What needs to be done
Repeat only the stretch of lines below that runs from the line with "destruct p as" through the line with "eq_refl) at 1.", unaltered.

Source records
>>>>

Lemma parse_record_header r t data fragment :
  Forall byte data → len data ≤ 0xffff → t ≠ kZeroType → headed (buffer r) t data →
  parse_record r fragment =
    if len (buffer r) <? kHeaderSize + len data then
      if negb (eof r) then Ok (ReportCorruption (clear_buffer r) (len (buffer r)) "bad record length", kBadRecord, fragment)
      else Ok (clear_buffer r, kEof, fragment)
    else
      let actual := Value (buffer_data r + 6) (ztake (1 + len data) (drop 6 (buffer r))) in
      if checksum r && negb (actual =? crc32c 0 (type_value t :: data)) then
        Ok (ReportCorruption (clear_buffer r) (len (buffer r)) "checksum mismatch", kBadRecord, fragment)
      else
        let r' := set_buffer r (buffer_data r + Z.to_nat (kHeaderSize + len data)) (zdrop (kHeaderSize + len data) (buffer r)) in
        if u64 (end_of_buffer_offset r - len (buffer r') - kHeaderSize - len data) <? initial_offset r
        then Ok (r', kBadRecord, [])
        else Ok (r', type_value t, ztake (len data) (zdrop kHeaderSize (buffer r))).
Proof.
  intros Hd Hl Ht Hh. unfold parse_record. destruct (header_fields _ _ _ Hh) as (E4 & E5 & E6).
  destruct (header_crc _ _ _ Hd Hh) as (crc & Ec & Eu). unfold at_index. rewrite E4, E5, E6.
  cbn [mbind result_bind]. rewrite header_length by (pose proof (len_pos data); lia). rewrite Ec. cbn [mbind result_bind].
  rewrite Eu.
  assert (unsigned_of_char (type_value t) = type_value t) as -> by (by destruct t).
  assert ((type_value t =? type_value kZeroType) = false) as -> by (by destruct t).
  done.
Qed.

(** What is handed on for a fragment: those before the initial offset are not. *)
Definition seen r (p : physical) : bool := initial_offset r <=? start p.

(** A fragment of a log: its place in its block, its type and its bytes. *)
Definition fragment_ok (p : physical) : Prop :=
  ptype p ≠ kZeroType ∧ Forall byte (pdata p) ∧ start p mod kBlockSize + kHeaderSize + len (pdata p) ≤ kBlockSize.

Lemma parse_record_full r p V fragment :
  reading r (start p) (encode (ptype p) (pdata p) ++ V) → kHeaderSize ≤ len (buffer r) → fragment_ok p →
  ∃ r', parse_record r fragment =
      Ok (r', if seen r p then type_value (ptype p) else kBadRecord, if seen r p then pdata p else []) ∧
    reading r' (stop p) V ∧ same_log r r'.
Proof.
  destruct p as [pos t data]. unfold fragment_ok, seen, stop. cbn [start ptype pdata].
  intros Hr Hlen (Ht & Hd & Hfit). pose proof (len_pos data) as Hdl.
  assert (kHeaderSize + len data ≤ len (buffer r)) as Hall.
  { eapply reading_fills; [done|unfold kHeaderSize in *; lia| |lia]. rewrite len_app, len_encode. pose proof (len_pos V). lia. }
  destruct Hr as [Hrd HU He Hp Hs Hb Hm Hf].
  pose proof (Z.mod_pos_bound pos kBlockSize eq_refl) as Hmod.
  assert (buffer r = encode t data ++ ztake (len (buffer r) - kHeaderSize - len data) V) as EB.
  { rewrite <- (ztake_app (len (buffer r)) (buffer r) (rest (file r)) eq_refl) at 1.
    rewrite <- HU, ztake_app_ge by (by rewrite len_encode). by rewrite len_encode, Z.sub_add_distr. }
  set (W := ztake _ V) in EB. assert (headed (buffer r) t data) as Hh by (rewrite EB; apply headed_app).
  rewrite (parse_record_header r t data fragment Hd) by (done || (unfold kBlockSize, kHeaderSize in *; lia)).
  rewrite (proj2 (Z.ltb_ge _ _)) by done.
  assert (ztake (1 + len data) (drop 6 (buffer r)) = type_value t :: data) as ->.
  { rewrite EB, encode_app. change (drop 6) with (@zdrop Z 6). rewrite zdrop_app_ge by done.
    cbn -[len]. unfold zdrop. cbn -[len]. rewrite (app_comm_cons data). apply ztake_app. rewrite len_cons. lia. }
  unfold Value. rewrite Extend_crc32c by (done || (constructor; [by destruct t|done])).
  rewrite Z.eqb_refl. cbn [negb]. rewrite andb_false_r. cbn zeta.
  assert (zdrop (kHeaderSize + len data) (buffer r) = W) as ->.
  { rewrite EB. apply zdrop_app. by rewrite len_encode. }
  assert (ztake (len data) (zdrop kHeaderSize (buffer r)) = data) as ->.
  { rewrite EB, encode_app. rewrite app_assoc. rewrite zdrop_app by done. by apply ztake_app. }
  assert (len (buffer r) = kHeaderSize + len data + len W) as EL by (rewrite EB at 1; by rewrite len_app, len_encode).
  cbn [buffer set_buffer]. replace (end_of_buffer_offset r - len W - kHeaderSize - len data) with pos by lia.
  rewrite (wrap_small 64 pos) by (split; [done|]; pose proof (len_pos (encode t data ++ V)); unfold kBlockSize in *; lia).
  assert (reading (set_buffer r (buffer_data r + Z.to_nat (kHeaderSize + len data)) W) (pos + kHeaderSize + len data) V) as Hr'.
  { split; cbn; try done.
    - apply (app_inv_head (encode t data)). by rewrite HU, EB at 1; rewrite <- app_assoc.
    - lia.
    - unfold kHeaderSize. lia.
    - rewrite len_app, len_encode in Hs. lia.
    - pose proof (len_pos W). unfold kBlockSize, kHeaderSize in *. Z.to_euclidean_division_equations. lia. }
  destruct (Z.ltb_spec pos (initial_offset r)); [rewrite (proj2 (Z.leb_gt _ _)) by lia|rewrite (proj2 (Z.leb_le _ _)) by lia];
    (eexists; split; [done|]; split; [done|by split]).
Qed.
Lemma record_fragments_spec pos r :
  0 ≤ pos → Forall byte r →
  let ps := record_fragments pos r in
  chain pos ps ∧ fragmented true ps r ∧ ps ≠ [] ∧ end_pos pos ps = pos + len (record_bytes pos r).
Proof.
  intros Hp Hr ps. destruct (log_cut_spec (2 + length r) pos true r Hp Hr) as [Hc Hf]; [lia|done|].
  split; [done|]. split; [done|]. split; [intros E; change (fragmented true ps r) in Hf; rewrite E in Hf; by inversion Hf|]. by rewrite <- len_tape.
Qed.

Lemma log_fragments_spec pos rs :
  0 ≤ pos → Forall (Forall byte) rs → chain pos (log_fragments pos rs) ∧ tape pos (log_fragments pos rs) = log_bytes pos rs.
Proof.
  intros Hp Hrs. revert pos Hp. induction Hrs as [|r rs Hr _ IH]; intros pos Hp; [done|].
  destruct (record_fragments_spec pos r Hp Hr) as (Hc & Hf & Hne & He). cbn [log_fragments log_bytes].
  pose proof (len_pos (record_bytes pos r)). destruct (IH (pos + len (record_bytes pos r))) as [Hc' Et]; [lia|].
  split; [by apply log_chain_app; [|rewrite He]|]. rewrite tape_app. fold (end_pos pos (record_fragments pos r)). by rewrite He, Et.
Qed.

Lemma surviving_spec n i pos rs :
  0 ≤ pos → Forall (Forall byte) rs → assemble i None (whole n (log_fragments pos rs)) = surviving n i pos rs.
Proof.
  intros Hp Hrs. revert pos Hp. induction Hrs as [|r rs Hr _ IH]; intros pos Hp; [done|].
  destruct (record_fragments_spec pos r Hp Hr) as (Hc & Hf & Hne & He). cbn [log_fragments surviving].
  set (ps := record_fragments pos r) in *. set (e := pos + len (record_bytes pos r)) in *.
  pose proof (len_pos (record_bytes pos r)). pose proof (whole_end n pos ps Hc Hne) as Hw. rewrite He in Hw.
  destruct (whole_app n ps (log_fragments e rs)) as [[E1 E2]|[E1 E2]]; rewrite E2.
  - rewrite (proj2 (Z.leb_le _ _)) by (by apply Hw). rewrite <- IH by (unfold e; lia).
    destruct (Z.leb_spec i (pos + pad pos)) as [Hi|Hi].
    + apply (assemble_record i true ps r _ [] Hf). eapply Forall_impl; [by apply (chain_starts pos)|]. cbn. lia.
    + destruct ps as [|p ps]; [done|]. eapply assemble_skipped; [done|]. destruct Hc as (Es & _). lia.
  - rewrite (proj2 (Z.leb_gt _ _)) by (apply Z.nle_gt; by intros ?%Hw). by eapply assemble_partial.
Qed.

<<<<

Response area
  destruct p as [pos t data]. unfold fragment_ok, seen, stop. cbn [start ptype pdata].
  intros Hr Hlen (Ht & Hd & Hfit). pose proof (len_pos data) as Hdl.
  assert (kHeaderSize + len data ≤ len (buffer r)) as Hall.
  { eapply reading_fills; [done|unfold kHeaderSize in *; lia| |lia]. rewrite len_app, len_encode. pose proof (len_pos V). lia. }
  destruct Hr as [Hrd HU He Hp Hs Hb Hm Hf].
  pose proof (Z.mod_pos_bound pos kBlockSize eq_refl) as Hmod.
  assert (buffer r = encode t data ++ ztake (len (buffer r) - kHeaderSize - len data) V) as EB.
  { rewrite <- (ztake_app (len (buffer r)) (buffer r) (rest (file r)) eq_refl) at 1.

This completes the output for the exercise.